PROBLEM DETAILS: When you reach the line containing "None, _ => (CURLUE_NO_HOST, None)" in the entries below, start writing out each line exactly, and stop after the line containing "(** The registry".
_ _ _ _ _ _ _
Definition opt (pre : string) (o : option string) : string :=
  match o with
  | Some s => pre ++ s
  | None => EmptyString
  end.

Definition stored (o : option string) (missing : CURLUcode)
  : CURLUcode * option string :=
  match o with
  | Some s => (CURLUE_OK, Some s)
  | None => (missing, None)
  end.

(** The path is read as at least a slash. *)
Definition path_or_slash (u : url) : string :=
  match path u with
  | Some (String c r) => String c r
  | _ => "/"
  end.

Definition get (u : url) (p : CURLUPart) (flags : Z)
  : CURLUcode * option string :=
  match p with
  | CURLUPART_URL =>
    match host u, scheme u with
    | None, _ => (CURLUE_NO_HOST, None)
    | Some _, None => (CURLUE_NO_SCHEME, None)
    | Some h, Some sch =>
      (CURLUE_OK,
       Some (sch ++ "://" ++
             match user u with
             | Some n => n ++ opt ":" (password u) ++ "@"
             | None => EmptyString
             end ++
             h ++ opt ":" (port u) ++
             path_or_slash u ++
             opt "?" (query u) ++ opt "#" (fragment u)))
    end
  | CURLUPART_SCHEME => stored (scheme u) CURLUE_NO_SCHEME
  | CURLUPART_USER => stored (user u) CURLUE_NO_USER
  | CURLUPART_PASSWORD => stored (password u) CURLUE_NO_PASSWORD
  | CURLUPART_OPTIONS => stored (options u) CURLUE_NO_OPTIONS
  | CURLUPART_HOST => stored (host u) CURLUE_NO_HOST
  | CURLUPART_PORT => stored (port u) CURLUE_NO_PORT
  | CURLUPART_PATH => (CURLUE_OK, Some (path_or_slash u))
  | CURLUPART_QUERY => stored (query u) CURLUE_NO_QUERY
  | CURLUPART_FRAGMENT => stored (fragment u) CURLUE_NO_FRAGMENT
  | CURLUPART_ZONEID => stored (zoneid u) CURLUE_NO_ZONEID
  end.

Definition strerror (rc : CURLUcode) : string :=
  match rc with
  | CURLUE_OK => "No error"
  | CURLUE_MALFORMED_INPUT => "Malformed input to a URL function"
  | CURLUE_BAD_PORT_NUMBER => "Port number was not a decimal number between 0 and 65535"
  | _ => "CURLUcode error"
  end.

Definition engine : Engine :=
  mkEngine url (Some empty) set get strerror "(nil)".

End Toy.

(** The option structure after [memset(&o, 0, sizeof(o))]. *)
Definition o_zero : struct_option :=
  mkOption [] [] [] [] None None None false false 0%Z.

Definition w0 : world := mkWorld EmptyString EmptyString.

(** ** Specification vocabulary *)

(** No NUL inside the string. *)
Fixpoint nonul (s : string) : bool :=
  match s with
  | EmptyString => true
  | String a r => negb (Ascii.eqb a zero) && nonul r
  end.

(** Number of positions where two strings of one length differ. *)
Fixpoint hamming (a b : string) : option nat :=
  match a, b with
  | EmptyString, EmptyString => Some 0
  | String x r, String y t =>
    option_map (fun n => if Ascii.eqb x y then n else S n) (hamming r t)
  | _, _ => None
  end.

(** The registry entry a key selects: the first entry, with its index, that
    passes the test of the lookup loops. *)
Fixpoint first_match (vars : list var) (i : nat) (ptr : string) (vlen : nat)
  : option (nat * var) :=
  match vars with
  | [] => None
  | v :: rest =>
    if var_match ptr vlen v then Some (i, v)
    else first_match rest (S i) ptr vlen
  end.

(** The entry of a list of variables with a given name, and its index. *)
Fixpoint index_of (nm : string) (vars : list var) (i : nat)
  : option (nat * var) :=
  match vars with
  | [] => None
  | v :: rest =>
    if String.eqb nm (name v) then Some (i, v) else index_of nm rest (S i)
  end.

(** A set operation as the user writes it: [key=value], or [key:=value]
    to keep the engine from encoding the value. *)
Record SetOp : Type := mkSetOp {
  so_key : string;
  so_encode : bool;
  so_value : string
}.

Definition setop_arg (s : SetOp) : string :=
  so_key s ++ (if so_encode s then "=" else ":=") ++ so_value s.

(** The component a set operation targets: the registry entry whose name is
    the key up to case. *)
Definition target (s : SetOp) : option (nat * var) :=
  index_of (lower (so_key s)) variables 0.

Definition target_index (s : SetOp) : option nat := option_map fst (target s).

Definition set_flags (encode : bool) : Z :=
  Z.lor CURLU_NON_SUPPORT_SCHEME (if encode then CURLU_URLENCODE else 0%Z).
_ _ _ _ _ _ _
OUTPUT OF THE EXERCISE:
    | None, _ => (CURLUE_NO_HOST, None)
    | Some _, None => (CURLUE_NO_SCHEME, None)
    | Some h, Some sch =>
      (CURLUE_OK,
       Some (sch ++ "://" ++
             match user u with
             | Some n => n ++ opt ":" (password u) ++ "@"
             | None => EmptyString
             end ++
             h ++ opt ":" (port u) ++
             path_or_slash u ++
             opt "?" (query u) ++ opt "#" (fragment u)))
    end
  | CURLUPART_SCHEME => stored (scheme u) CURLUE_NO_SCHEME
  | CURLUPART_USER => stored (user u) CURLUE_NO_USER
  | CURLUPART_PASSWORD => stored (password u) CURLUE_NO_PASSWORD
  | CURLUPART_OPTIONS => stored (options u) CURLUE_NO_OPTIONS
  | CURLUPART_HOST => stored (host u) CURLUE_NO_HOST
  | CURLUPART_PORT => stored (port u) CURLUE_NO_PORT
  | CURLUPART_PATH => (CURLUE_OK, Some (path_or_slash u))
  | CURLUPART_QUERY => stored (query u) CURLUE_NO_QUERY
  | CURLUPART_FRAGMENT => stored (fragment u) CURLUE_NO_FRAGMENT
  | CURLUPART_ZONEID => stored (zoneid u) CURLUE_NO_ZONEID
  end.

Definition strerror (rc : CURLUcode) : string :=
  match rc with
  | CURLUE_OK => "No error"
  | CURLUE_MALFORMED_INPUT => "Malformed input to a URL function"
  | CURLUE_BAD_PORT_NUMBER => "Port number was not a decimal number between 0 and 65535"
  | _ => "CURLUcode error"
  end.

Definition engine : Engine :=
  mkEngine url (Some empty) set get strerror "(nil)".

End Toy.

(** The option structure after [memset(&o, 0, sizeof(o))]. *)
Definition o_zero : struct_option :=
  mkOption [] [] [] [] None None None false false 0%Z.

Definition w0 : world := mkWorld EmptyString EmptyString.

(** ** Specification vocabulary *)

(** No NUL inside the string. *)
Fixpoint nonul (s : string) : bool :=
  match s with
  | EmptyString => true
  | String a r => negb (Ascii.eqb a zero) && nonul r
  end.

(** Number of positions where two strings of one length differ. *)
Fixpoint hamming (a b : string) : option nat :=
  match a, b with
  | EmptyString, EmptyString => Some 0
  | String x r, String y t =>
    option_map (fun n => if Ascii.eqb x y then n else S n) (hamming r t)
  | _, _ => None
  end.

(** The registry entry a key selects: the first entry, with its index, that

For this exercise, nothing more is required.